(* ===== verification/BrokerAttach.v ===== *)
(** * Channel authorization: allowlists, attach requests, confirmations

    Models [handle_get_channel_auth_req], [handle_consumer_attach_req_shm],
    [handle_consumer_attach_req_zmq], [handle_channel_auth_applied_req] and
    [handle_check_peer_ready_req] of [src/utils/ipc/broker_service.cpp].  An
    attach request that has to wait for the producer goes to the deferred
    queue of [Broker]; its answer comes from one of the drains. *)

From S2P Require Import Prelude.
From S2P Require Import Json.
From S2P Require Import Ledger.
From S2P Require Import Entries.
From S2P Require Import HubCore.
From S2P Require Import HubOps.
From S2P Require Import Broker.
From S2P Require Import BrokerReg.
Import Json Entries HubCore HubOps Broker.

Module BrokerAttach.

Section attach.
Context `{External, Config}.

Definition no_such_channel (corr_id channel_name : string) : json :=
  make_error corr_id "CHANNEL_NOT_FOUND" ("Channel '" +:+ channel_name +:+ "' does not exist").

Definition has_producer (uid : string) (ch : ChannelEntry) : bool :=
  existsb (λ p, p_role_uid p =s uid) (producers ch).
Definition has_consumer (uid : string) (ch : ChannelEntry) : bool :=
  existsb (λ c, c_role_uid c =s uid) (consumers ch).

(** [Queue::reader_is_binding_side] *)
Definition reader_is_binding_side (t : ChannelTopology) : bool := bool_decide (t = FanIn).

Definition is_binding_role (uid : string) (ch : ChannelEntry) : bool :=
  if reader_is_binding_side (topology ch) then has_consumer uid ch else has_producer uid ch.
Definition is_dialing_role (uid : string) (ch : ChannelEntry) : bool :=
  if reader_is_binding_side (topology ch) then has_producer uid ch else has_consumer uid ch.

(** ** GET_CHANNEL_AUTH_REQ *)

Definition handle_get_channel_auth_req (req : json) : B json :=
  answered (
    corr_id ← go (value_str "correlation_id" req);
    channel_name ← go (value_str "channel_name" req);
    caller_uid ← go (value_str "role_uid" req);
    _ ← guard_ (str_empty channel_name || str_empty caller_uid)
          (make_error corr_id "INVALID_REQUEST"
             "GET_CHANNEL_AUTH_REQ requires non-empty channel_name and role_uid");
    ch ← go (hubs (channel channel_name));
    match ch with
    | None => reply (no_such_channel corr_id channel_name)
    | Some ch =>
        let side := if reader_is_binding_side (topology ch) then "consumer" else "producer" in
        _ ← guard_ (negb (is_binding_role caller_uid ch))
              (make_error corr_id "PRODUCER_NOT_AUTHORIZED"
                 ("Caller role_uid='" +:+ caller_uid +:+
                  "' is not the binding-side role of channel '" +:+ channel_name +:+
                  "' (topology requires " +:+ side +:+ " to bind)"));
        access ← go (hubs (channel_access channel_name));
        let l := match access with Some a => ledger a | None => Ledger.empty_ledger end in
        mret (with_corr corr_id
          (obj [("status", JStr "success"); ("channel_name", JStr channel_name);
                ("allowlist", JArr (map JStr (Ledger.admitted_snapshot l)));
                ("snapshot_version", JInt (Ledger.current_version l))]))
    end).

(** ** CONSUMER_ATTACH_REQ_SHM *)

Definition handle_consumer_attach_req_shm (req : json) : B json :=
  answered (
    corr_id ← go (value_str "correlation_id" req);
    channel_name ← go (value_str "channel_name" req);
    consumer_pubkey ← go (value_str "consumer_pubkey" req);
    consumer_role_uid ← go (value_str "consumer_role_uid" req);
    caller_uid ← go (value_str "role_uid" req);
    _ ← guard_ (str_empty channel_name || str_empty consumer_pubkey ||
                str_empty consumer_role_uid || str_empty caller_uid)
          (make_error corr_id "INVALID_REQUEST"
             "CONSUMER_ATTACH_REQ_SHM requires non-empty channel_name, consumer_pubkey, consumer_role_uid, and role_uid");
    _ ← go (BrokerReg.log_peer_abi_fingerprint req false);
    ch ← go (hubs (channel channel_name));
    match ch with
    | None => reply (no_such_channel corr_id channel_name)
    | Some ch =>
        _ ← guard_ (negb (has_producer caller_uid ch))
              (make_error corr_id "PRODUCER_NOT_AUTHORIZED"
                 ("Caller role_uid='" +:+ caller_uid +:+
                  "' is not a registered producer of channel '" +:+ channel_name +:+ "'"));
        access ← go (hubs (channel_access channel_name));
        match access with
        | None => reply (make_error corr_id "INTERNAL_ERROR"
                    ("ChannelAccessEntry missing for channel '" +:+ channel_name +:+ "'"))
        | Some a =>
            let authorized := bool_decide
              (Ledger.admission_version_of consumer_pubkey (ledger a) ≠ None) in
            mret (with_corr corr_id
              (obj ([("channel_name", JStr channel_name); ("consumer_pubkey", JStr consumer_pubkey)] ++
                    BrokerReg.abi_members ++
                    if authorized then [("status", JStr "success")]
                    else [("status", JStr "denied");
                          ("denial_reason", JStr "consumer_pubkey not in channel allowlist")])))
        end
    end).

(** ** CONSUMER_ATTACH_REQ_ZMQ *)

Record AttachReq := mkAttachReq {
  at_corr : string; at_channel : string; at_consumer_uid : string; at_consumer_pubkey : string;
  at_producer_uid : string;
}.

Definition attach_answer (r : AttachReq) (members : list (string * json)) : json :=
  with_corr (at_corr r)
    (obj (members ++ [("channel_name", JStr (at_channel r));
                      ("producer_role_uid", JStr (at_producer_uid r))])).

Definition denied (r : AttachReq) (reason : string) : json :=
  attach_answer r [("status", JStr "denied"); ("reason", JStr reason)].

(** [pending_attach_queue_[channel][producer].push_back(e)] *)
Definition enqueue (channel_name producer_uid : string) (e : PendingAttachEntry)
    (q : gmap string (gmap string (list PendingAttachEntry))) :
    gmap string (gmap string (list PendingAttachEntry)) :=
  let by_producer := default ∅ (q !! channel_name) in
  <[channel_name := <[producer_uid := default [] (by_producer !! producer_uid) ++ [e]]> by_producer]> q.

(** The wait path: queue the request and ring the producer. *)
Definition wait_for_producer (r : AttachReq) (router_identity producer_identity : string)
    (channel_version : Z) : B unit :=
  env ← asks;
  q ← queues;
  _ ← set_queues (enqueue (at_channel r) (at_producer_uid r)
        (mkPending router_identity (at_corr r) (at_consumer_pubkey r) (at_consumer_uid r)
           channel_version (steady_now env)) q);
  if str_empty producer_identity then mret tt
  else send_to_identity producer_identity "CHANNEL_AUTH_CHANGED_NOTIFY"
         (obj [("channel_name", JStr (at_channel r)); ("channel_version", JInt channel_version);
               ("role_uid", JStr (at_consumer_uid r)); ("role_type", JStr "consumer");
               ("phase", JStr "admitted")]).

Definition read_attach_req (req : json) : H AttachReq :=
  corr_id ← go (value_str "correlation_id" req);
  channel_name ← go (value_str "channel_name" req);
  consumer_role_uid ← go (value_str "consumer_role_uid" req);
  consumer_pubkey ← go (value_str "consumer_pubkey" req);
  producer_role_uid ← go (value_str "producer_role_uid" req);
  _ ← guard_ (str_empty channel_name || str_empty consumer_pubkey ||
              str_empty consumer_role_uid || str_empty producer_role_uid)
        (make_error corr_id "INVALID_REQUEST"
           "CONSUMER_ATTACH_REQ_ZMQ requires non-empty channel_name, consumer_pubkey, consumer_role_uid, and producer_role_uid");
  mret (mkAttachReq corr_id channel_name consumer_role_uid consumer_pubkey producer_role_uid).

Definition handle_consumer_attach_req_zmq (req : json) (router_identity : string) : B json :=
  answered (
    r ← read_attach_req req;
    _ ← go (BrokerReg.log_peer_abi_fingerprint req false);
    access ← go (hubs (channel_access (at_channel r)));
    ch ← go (hubs (channel (at_channel r)));
    match access, ch with
    | None, _ => reply (denied r "consumer_not_in_channel_allowlist")
    | _, None => reply (denied r "producer_not_live")
    | Some a, Some ch =>
        _ ← guard_ (negb (bool_decide (topology ch = FanIn)) &&
                    bool_decide (Ledger.admission_version_of (at_consumer_pubkey r) (ledger a) = None))
              (denied r "consumer_not_in_channel_allowlist");
        match find (λ p, p_role_uid p =s at_producer_uid r) (producers ch) with
        | None => reply (denied r "producer_not_live")
        | Some p =>
            let confirmed := default 0 (Ledger.confirmed_version_of (at_producer_uid r) (ledger a)) in
            let channel_version := Ledger.current_version (ledger a) in
            if channel_version <=? confirmed then
              mret (attach_answer r (("status", JStr "success") :: BrokerReg.abi_members))
            else
              _ ← go (wait_for_producer r router_identity (p_zmq_identity p) channel_version);
              mret (attach_answer r [("status", JStr "pending")])
        end
    end).

(** ** CHANNEL_AUTH_APPLIED_REQ *)

Definition applied_ok (corr_id channel_name : string) (new_confirmed : Z) : json :=
  with_corr corr_id
    (obj [("status", JStr "ok"); ("channel_name", JStr channel_name);
          ("applied_version", JInt new_confirmed)]).

Definition handle_channel_auth_applied_req (req : json) : B json :=
  answered (
    corr_id ← go (value_str "correlation_id" req);
    channel_name ← go (value_str "channel_name" req);
    role_type ← go (value_str_or "producer" "role_type" req);
    legacy_prod_uid ← go (value_str "producer_role_uid" req);
    role_uid ← (if bool_decide (json_get "role_uid" req = None) then mret legacy_prod_uid
                else go (value_str "role_uid" req));
    incoming_instance ← go (value_u64 "instance_id" req);
    applied_version ← go (value_u64 "applied_version" req);
    _ ← guard_ (str_empty channel_name || str_empty role_uid)
          (make_error corr_id "INVALID_REQUEST"
             "CHANNEL_AUTH_APPLIED_REQ requires non-empty channel_name and role_uid (or legacy producer_role_uid)");
    ch ← go (hubs (channel channel_name));
    _ ← guard_ (bool_decide (ch = None))
          (make_error corr_id "CHANNEL_NOT_FOUND"
             ("CHANNEL_AUTH_APPLIED_REQ for channel '" +:+ channel_name +:+ "' — no such channel"));
    registered ← go (hubs (is_role_registered_on_channel channel_name role_uid role_type));
    _ ← guard_ (negb registered)
          (make_error corr_id "NOT_A_ROLE_OF_CHANNEL"
             ("CHANNEL_AUTH_APPLIED_REQ role_uid='" +:+ role_uid +:+ "' is not a registered " +:+
              role_type +:+ " on channel '" +:+ channel_name +:+ "'"));
    if role_type =s "consumer" then
      new_confirmed ← go (lift (_on_role_confirmed channel_name role_uid applied_version));
      mret (applied_ok corr_id channel_name new_confirmed)
    else
      _ ← guard_ (negb (role_type =s "producer"))
            (make_error corr_id "INVALID_REQUEST"
               "CHANNEL_AUTH_APPLIED_REQ role_type must be 'producer' or 'consumer' (or absent for producer back-compat)");
      current_instance ← go (hubs (producer_instance role_uid));
      _ ← guard_ (negb (incoming_instance =? current_instance))
            (make_error corr_id "STALE_INSTANCE"
               "CHANNEL_AUTH_APPLIED_REQ from stale producer instance dropped per HEP-CORE-0042 §5.2");
      new_confirmed ← go (lift (_on_role_confirmed channel_name role_uid applied_version));
      _ ← go (drain_pending_attach_queue_for_producer_confirmed_ channel_name role_uid new_confirmed);
      mret (applied_ok corr_id channel_name new_confirmed)).

(** ** CHECK_PEER_READY_REQ *)

Inductive Readiness := ready | not_ready (reason : string).

Definition binding_role_uid (ch : ChannelEntry) : string :=
  if reader_is_binding_side (topology ch)
  then match consumers ch with c :: _ => c_role_uid c | [] => "" end
  else match producers ch with p :: _ => p_role_uid p | [] => "" end.

(** Whether the binding side is known to let the key in. *)
Definition peer_readiness (channel_name pubkey : string) (ch : ChannelEntry) (h : HubImpl) : Readiness :=
  let binding := binding_role_uid ch in
  if str_empty binding then not_ready "not_confirmed"
  else match is_pubkey_visible_to channel_name binding pubkey h, channel_access channel_name h with
  | Some true, _ => ready
  | None, None => not_ready "not_admitted"
  | None, Some _ => not_ready "not_confirmed"
  | Some false, Some a =>
      not_ready (if bool_decide (Ledger.admission_version_of pubkey (ledger a) = None)
                 then "not_admitted" else "not_confirmed")
  | Some false, None => not_ready "not_admitted"
  end.

Definition readiness_answer (corr_id channel_name : string) (r : Readiness) : json :=
  with_corr corr_id
    (obj (("channel_name", JStr channel_name) ::
          match r with
          | ready => [("status", JStr "ready")]
          | not_ready reason => [("status", JStr "not_ready"); ("reason", JStr reason)]
          end)).

Definition handle_check_peer_ready_req (req : json) : B json :=
  answered (
    corr_id ← go (value_str "correlation_id" req);
    channel_name ← go (value_str "channel_name" req);
    role_uid ← go (value_str "role_uid" req);
    pubkey ← go (value_str "pubkey_z85" req);
    _ ← guard_ (str_empty channel_name || str_empty role_uid || str_empty pubkey)
          (make_error corr_id "INVALID_REQUEST"
             "CHECK_PEER_READY_REQ requires non-empty channel_name, role_uid, and pubkey_z85");
    ch ← go (hubs (channel channel_name));
    match ch with
    | None => reply (no_such_channel corr_id channel_name)
    | Some ch =>
        let side := if reader_is_binding_side (topology ch) then "producer" else "consumer" in
        _ ← guard_ (negb (is_dialing_role role_uid ch))
              (make_error corr_id "NOT_A_ROLE_OF_CHANNEL"
                 ("Caller role_uid='" +:+ role_uid +:+ "' is not the dialing-side role of channel '" +:+
                  channel_name +:+ "' (topology requires " +:+ side +:+ " to dial)"));
        h ← go (hubs id);
        mret (readiness_answer corr_id channel_name (peer_readiness channel_name pubkey ch h))
    end).

End attach.
End BrokerAttach.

#####

The word "BrokerAttach" may appear in several lines of the data; copy every line where it does.

(* ===== verification/BrokerAttach.v ===== *)
Module BrokerAttach.
End BrokerAttach.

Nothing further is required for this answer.